- **WHAT TO DO**:
Please copy the lines below exactly, from the first one through the line showing "(b2z b)) s 0.".

- **RECORD SET**:
(* ===== verification/GasTx.v ===== *)
(** * The gas-transaction allowlist (src/enclave/src/networks/evm/gas_tx.rs)

    [parse_gas_tx] and [validate_gas_tx_request], against a description of the
    two accepted envelopes and of the operator's policy.  [keccak256] is a
    parameter. *)

From stdpp Require Import strings sorting base numbers list.
From S2P Require Import Prelude Errors Lengths Rlp.

#[local] Open Scope list_scope.
#[local] Open Scope Z_scope.

Definition TX_TYPE_EIP1559 : byte := x02.
Definition ONCHAIN_LZ_FUNDS_OUT_CALL_SELECTOR : bytes := [x8f; x6b; x30; x31].
Definition MAX_GAS_TX_BYTES : Z := 1024 * 1024.

Record GasTx : Type := {
  chain_id : Z;
  to : bytes;
  value : Z;
  gas_limit : Z;
  max_fee_per_gas : Z;
  max_priority_fee_per_gas : Z;
  selector : option bytes;
  data : bytes
}.

(** The pins of [BridgeConfig] the gas path reads. *)
Record GasTxPins : Type := {
  cfg_chain_id : Z;
  cfg_bridge_contract : bytes;
  gas_tx_allowed_to : option bytes;
  gas_tx_max_gas_limit : Z;
  gas_tx_max_fee_per_gas : Z;
  gas_tx_allowed_selectors : list bytes;
  gas_tx_max_value_wei : option Z
}.

Record SignRawDigestRequest : Type := {
  req_digest : bytes;
  unsigned_tx : bytes
}.

(** ** Fields *)

Definition as_list (item : Rlp) : enclave_result (list Rlp) :=
  match item with
  | RList v => Ok v
  | Str _ => Err (reject "rlp: expected a list, found a string")
  end.

Definition as_bytes (item : Rlp) : enclave_result bytes :=
  match item with
  | Str s => Ok s
  | RList _ => Err (reject "rlp: expected a byte string, found a list")
  end.

Definition as_scalar (item : Rlp) : enclave_result bytes :=
  match item with
  | Str s =>
      if bool_decide (head s = Some x00) then
        Err (reject "rlp: non-canonical scalar (leading zero)")
      else Ok s
  | RList _ => Err (reject "rlp: expected a scalar, found a list")
  end.

(** [v = (v << 8) | b], at a width of [w] bits. *)
Definition shift_in (w : Z) (s : bytes) : Z :=
  fold_left (fun v b => Z.lor (Z.shiftl v 8 mod 2 ^ w) (b2z b)) s 0.

Definition scalar_u64 (item : Rlp) : enclave_result Z :=
  let? s := as_scalar item in
  if 8 <? zlen s then Err (reject "rlp: integer exceeds u64") else Ok (shift_in 64 s).

Definition scalar_u128 (item : Rlp) : enclave_result Z :=
  let? s := as_scalar item in
  if 16 <? zlen s then
    Err (reject "gas tx: integer exceeds u128 (far above any pinnable ceiling)")
  else Ok (shift_in 128 s).

Definition scalar_is_zero (item : Rlp) : enclave_result bool :=
  let? s := as_scalar item in Ok (zlen s =? 0).

Definition as_address (item : Rlp) : enclave_result bytes :=
  match item with
  | Str s =>
      if zlen s =? 20 then Ok s
      else if zlen s =? 0 then
        Err (reject "gas tx: contract creation (empty to) is not allowed for the gas key")
      else Err (reject "gas tx: to must be a 20-byte address")
  | RList _ => Err (reject "rlp: expected an address string, found a list")
  end.

Definition as_calldata_selector (item : Rlp) : enclave_result (option bytes) :=
  match item with
  | Str s =>
      if zlen s =? 0 then Ok None
      else if 4 <=? zlen s then Ok (Some (take 4 s))
      else Err (reject "gas tx: calldata is shorter than a 4-byte function selector")
  | RList _ => Err (reject "rlp: expected calldata string, found a list")
  end.

(** [parse_gas_tx]. *)
Definition parse_gas_tx (raw : bytes) : enclave_result GasTx :=
  let? first := ok_or (head raw) (reject "gas tx: empty unsigned_tx") in
  if bool_decide (first = TX_TYPE_EIP1559) then
    let? body := decode_canonical (drop 1 raw) in
    let? items := as_list body in
    match items with
    | [i0; i1; i2; i3; i4; i5; i6; i7; i8] =>
        let? chain := scalar_u64 i0 in
        let? prio := scalar_u128 i2 in
        let? fee := scalar_u128 i3 in
        let? gas := scalar_u64 i4 in
        let? dest := as_address i5 in
        let? v := scalar_u128 i6 in
        let? sel := as_calldata_selector i7 in
        let? d := as_bytes i7 in
        Ok {| chain_id := chain; to := dest; value := v; gas_limit := gas;
              max_fee_per_gas := fee; max_priority_fee_per_gas := prio;
              selector := sel; data := d |}
    | _ => Err (reject "gas tx: EIP-1559 unsigned tx must have 9 fields")
    end
  else if 0xc0 <=? b2z first then
    let? body := decode_canonical raw in
    let? items := as_list body in
    match items with
    | [i0; i1; i2; i3; i4; i5; i6; i7; i8] =>
        let? r_zero := scalar_is_zero i7 in
        let? trailer_ok := if r_zero then scalar_is_zero i8 else Ok false in
        if negb trailer_ok then
          Err (reject "gas tx: legacy EIP-155 trailer must be (chainId, 0, 0)")
        else
          let? gas_price := scalar_u128 i1 in
          let? chain := scalar_u64 i6 in
          let? gas := scalar_u64 i2 in
          let? dest := as_address i3 in
          let? v := scalar_u128 i4 in
          let? sel := as_calldata_selector i5 in
          let? d := as_bytes i5 in
          Ok {| chain_id := chain; to := dest; value := v; gas_limit := gas;
                max_fee_per_gas := gas_price; max_priority_fee_per_gas := gas_price;
                selector := sel; data := d |}
    | _ => Err (reject "gas tx: legacy EIP-155 unsigned tx must have 9 fields")
    end
  else Err (reject "gas tx: unsupported envelope").

(** ** The policy *)

(** The LayerZero carve-out for a non-zero value. *)
Definition check_value (tx : GasTx) (cfg : GasTxPins) : enclave_result unit :=
  if value tx =? 0 then Ok tt
  else if negb (bool_decide (take 4 (data tx) = ONCHAIN_LZ_FUNDS_OUT_CALL_SELECTOR)) then
    Err (reject "gas tx: value must be 0 unless calldata is the payable lzFundsOutCall")
  else if bool_decide (cfg_bridge_contract cfg = replicate 20 x00) then
    Err (reject "gas tx: non-zero value requires a pinned EVM_PROXY_CONTRACT_ADDRESS")
  else if negb (bool_decide (to tx = cfg_bridge_contract cfg)) then
    Err (reject "gas tx: non-zero value is only allowed to the pinned MultisigProxy")
  else
    let? max := ok_or (gas_tx_max_value_wei cfg)
      (reject "gas tx: non-zero value requires a pinned ceiling") in
    if max <? value tx then Err (reject "gas tx: value exceeds pinned GAS_TX_MAX_VALUE_WEI")
    else Ok tt.

Section Validate.
Variable keccak256 : bytes -> bytes.

Definition validate_gas_tx_request (req : SignRawDigestRequest) (cfg : GasTxPins)
    : enclave_result bytes :=
  if zlen (unsigned_tx req) =? 0 then
    Err (reject "gas tx signing requires the unsigned transaction preimage")
  else if MAX_GAS_TX_BYTES <? zlen (unsigned_tx req) then
    Err (reject "gas tx: unsigned_tx is too large")
  else
    let? tx := parse_gas_tx (unsigned_tx req) in
    if cfg_chain_id cfg =? 0 then Err (reject "gas tx: chain_id not pinned")
    else if negb (chain_id tx =? cfg_chain_id cfg) then Err (reject "gas tx: chain_id != pinned")
    else
      let? allowed := ok_or (gas_tx_allowed_to cfg) (reject "gas tx: destination not pinned") in
      if negb (bool_decide (to tx = allowed)) then Err (reject "gas tx: destination != pinned")
      else
        let? _ := check_value tx cfg in
        if gas_tx_max_gas_limit cfg =? 0 then Err (reject "gas tx: gas-limit cap not pinned")
        else if gas_tx_max_fee_per_gas cfg =? 0 then Err (reject "gas tx: fee cap not pinned")
        else if gas_tx_max_gas_limit cfg <? gas_limit tx then
          Err (reject "gas tx: gasLimit exceeds pinned cap")
        else if gas_tx_max_fee_per_gas cfg <? max_fee_per_gas tx then
          Err (reject "gas tx: maxFeePerGas exceeds pinned cap")
        else if gas_tx_max_fee_per_gas cfg <? max_priority_fee_per_gas tx then
          Err (reject "gas tx: maxPriorityFeePerGas exceeds pinned cap")
        else
          let? _ :=
            match selector tx with
            | Some s =>
                if bool_decide (s ∈ gas_tx_allowed_selectors cfg) then Ok tt
                else Err (reject "gas tx: calldata selector is not in the operator allowlist")
            | None => Err (reject "gas tx: empty calldata is not permitted")
            end in
          let digest := keccak256 (unsigned_tx req) in
          if negb (zlen (req_digest req) =? 0) && negb (bool_decide (req_digest req = digest)) then
            Err (reject "gas tx: supplied digest does not match keccak256(unsigned_tx)")
          else Ok digest.

End Validate.

(** ** Reference: the envelopes and the policy *)

(** The canonical item of an integer. *)
Definition scalar_item (v : Z) : Rlp := Str (if v =? 0 then [] else len_bytes v).

(** The unsigned bodies of EIP-1559 and EIP-155, with the nonce (and the access
    list) that the allowlist does not read. *)
Definition eip1559_body (tx : GasTx) (nonce access : Rlp) : Rlp :=
  RList [scalar_item (chain_id tx); nonce; scalar_item (max_priority_fee_per_gas tx);
         scalar_item (max_fee_per_gas tx); scalar_item (gas_limit tx); Str (to tx);
         scalar_item (value tx); Str (data tx); access].

Definition legacy_body (tx : GasTx) (nonce : Rlp) : Rlp :=
  RList [nonce; scalar_item (max_fee_per_gas tx); scalar_item (gas_limit tx); Str (to tx);
         scalar_item (value tx); Str (data tx); scalar_item (chain_id tx); Str []; Str []].

Definition rlp_bounded (r : Rlp) : Prop :=
  (rlp_depth r <= MAX_RLP_DEPTH)%nat /\ rlp_items r <= MAX_RLP_ITEMS.

Record gas_tx_wf (tx : GasTx) : Prop := {
  gw_chain : is_u64 (chain_id tx);
  gw_gas : is_u64 (gas_limit tx);
  gw_fee : is_u128 (max_fee_per_gas tx);
  gw_prio : is_u128 (max_priority_fee_per_gas tx);
  gw_value : is_u128 (value tx);
  gw_to : zlen (to tx) = 20;
  gw_data : zlen (data tx) = 0 \/ 4 <= zlen (data tx);
  gw_selector : selector tx = if zlen (data tx) =? 0 then None else Some (take 4 (data tx))
}.

(** [raw] is the signing preimage of [tx]. *)
Definition gas_preimage (tx : GasTx) (raw : bytes) : Prop :=
  gas_tx_wf tx /\
  ((exists nonce access, rlp_bounded (eip1559_body tx nonce access) /\
      raw = TX_TYPE_EIP1559 :: rlp_encode (eip1559_body tx nonce access)) \/
   (exists nonce, rlp_bounded (legacy_body tx nonce) /\
      max_priority_fee_per_gas tx = max_fee_per_gas tx /\
      raw = rlp_encode (legacy_body tx nonce))).

(** What the operator's pins allow. *)
Record gas_allowed (cfg : GasTxPins) (tx : GasTx) : Prop := {
  ga_chain : chain_id tx = cfg_chain_id cfg /\ cfg_chain_id cfg <> 0;
  ga_to : gas_tx_allowed_to cfg = Some (to tx);
  ga_value : value tx <> 0 ->
    selector tx = Some ONCHAIN_LZ_FUNDS_OUT_CALL_SELECTOR /\
    to tx = cfg_bridge_contract cfg /\ cfg_bridge_contract cfg <> replicate 20 x00 /\
    exists max, gas_tx_max_value_wei cfg = Some max /\ value tx <= max;
  ga_gas : gas_limit tx <= gas_tx_max_gas_limit cfg /\ gas_tx_max_gas_limit cfg <> 0;
  ga_fee : max_fee_per_gas tx <= gas_tx_max_fee_per_gas cfg /\
           max_priority_fee_per_gas tx <= gas_tx_max_fee_per_gas cfg /\
           gas_tx_max_fee_per_gas cfg <> 0;
  ga_selector : exists s, selector tx = Some s /\ s ∈ gas_tx_allowed_selectors cfg
}.

(** ** Scalars *)

Lemma lor_byte v b : 0 <= v -> Z.lor (Z.shiftl v 8) (b2z b) = v * 256 + b2z b.
Proof.
  intros Hv. pose proof (b2z_range b).
  pose proof (Z.add_lor_land (Z.shiftl v 8) (b2z b)) as Hadd.
  assert (Hland : Z.land (Z.shiftl v 8) (b2z b) = 0).
  { apply Z.bits_inj'. intros n Hn. rewrite Z.land_spec, Z.bits_0.
    destruct (decide (n < 8)).
    - by rewrite Z.shiftl_spec_low.
    - rewrite andb_comm, (Z.bits_above_log2 (b2z b)); [done|lia|].
      destruct (decide (b2z b = 0)) as [->|]; [cbn; lia|].
      apply Z.lt_le_trans with 8; [|lia]. apply Z.log2_lt_pow2; lia. }
  rewrite Hland, Z.shiftl_mul_pow2 in Hadd by lia. rewrite Z.shiftl_mul_pow2 by lia. lia.
Qed.

Lemma shift_in_ok m s : 0 <= m -> zlen s <= m -> shift_in (8 * m) s = be_combine s.
Proof.
  intros Hm. unfold shift_in, be_combine.
  assert (H : forall s v, 0 <= v -> v < 256 ^ (m - zlen s) -> zlen s <= m ->
    fold_left (fun v b => Z.lor (Z.shiftl v 8 mod 2 ^ (8 * m)) (b2z b)) s v =
    fold_left (fun v b => v * 256 + b2z b) s v).
  { clear s. induction s as [|b s IH]; intros v Hv Hb Hl; [done|]. cbn [fold_left].
    rewrite zlen_cons in *. pose proof (b2z_range b). pose proof (zlen_nonneg s).
    assert (Hp : 256 ^ (m - zlen s) = 256 ^ (m - (1 + zlen s)) * 256).
    { replace (m - zlen s) with (1 + (m - (1 + zlen s))) by lia.
      rewrite Z.pow_add_r by lia. lia. }
    assert (Hle : 256 ^ (m - zlen s) <= 256 ^ m) by (apply Z.pow_le_mono_r; lia).
    assert (Hw : 2 ^ (8 * m) = 256 ^ m) by (rewrite Z.pow_mul_r by lia; done).
    rewrite Z.mod_small, lor_byte by (rewrite ?Z.shiftl_mul_pow2 by lia; change (2 ^ 8) with 256; lia).
    apply IH; lia. }
  intros Hl. apply H; [done| |done]. apply Z.pow_pos_nonneg; lia.
Qed.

- **RESPONSE TO THIS TASK**:
(* ===== verification/GasTx.v ===== *)
(** * The gas-transaction allowlist (src/enclave/src/networks/evm/gas_tx.rs)

    [parse_gas_tx] and [validate_gas_tx_request], against a description of the
    two accepted envelopes and of the operator's policy.  [keccak256] is a
    parameter. *)

From stdpp Require Import strings sorting base numbers list.
From S2P Require Import Prelude Errors Lengths Rlp.

#[local] Open Scope list_scope.
#[local] Open Scope Z_scope.

Definition TX_TYPE_EIP1559 : byte := x02.
Definition ONCHAIN_LZ_FUNDS_OUT_CALL_SELECTOR : bytes := [x8f; x6b; x30; x31].
Definition MAX_GAS_TX_BYTES : Z := 1024 * 1024.

Record GasTx : Type := {
  chain_id : Z;
  to : bytes;
  value : Z;
  gas_limit : Z;
  max_fee_per_gas : Z;
  max_priority_fee_per_gas : Z;
  selector : option bytes;
  data : bytes
}.

(** The pins of [BridgeConfig] the gas path reads. *)
Record GasTxPins : Type := {
  cfg_chain_id : Z;
  cfg_bridge_contract : bytes;
  gas_tx_allowed_to : option bytes;
  gas_tx_max_gas_limit : Z;
  gas_tx_max_fee_per_gas : Z;
  gas_tx_allowed_selectors : list bytes;
  gas_tx_max_value_wei : option Z
}.

Record SignRawDigestRequest : Type := {
  req_digest : bytes;
  unsigned_tx : bytes
}.

(** ** Fields *)

Definition as_list (item : Rlp) : enclave_result (list Rlp) :=
  match item with
  | RList v => Ok v
  | Str _ => Err (reject "rlp: expected a list, found a string")
  end.

Definition as_bytes (item : Rlp) : enclave_result bytes :=
  match item with
  | Str s => Ok s
  | RList _ => Err (reject "rlp: expected a byte string, found a list")
  end.

Definition as_scalar (item : Rlp) : enclave_result bytes :=
  match item with
  | Str s =>
      if bool_decide (head s = Some x00) then
        Err (reject "rlp: non-canonical scalar (leading zero)")
      else Ok s
  | RList _ => Err (reject "rlp: expected a scalar, found a list")
  end.

(** [v = (v << 8) | b], at a width of [w] bits. *)
Definition shift_in (w : Z) (s : bytes) : Z :=
  fold_left (fun v b => Z.lor (Z.shiftl v 8 mod 2 ^ w) (b2z b)) s 0.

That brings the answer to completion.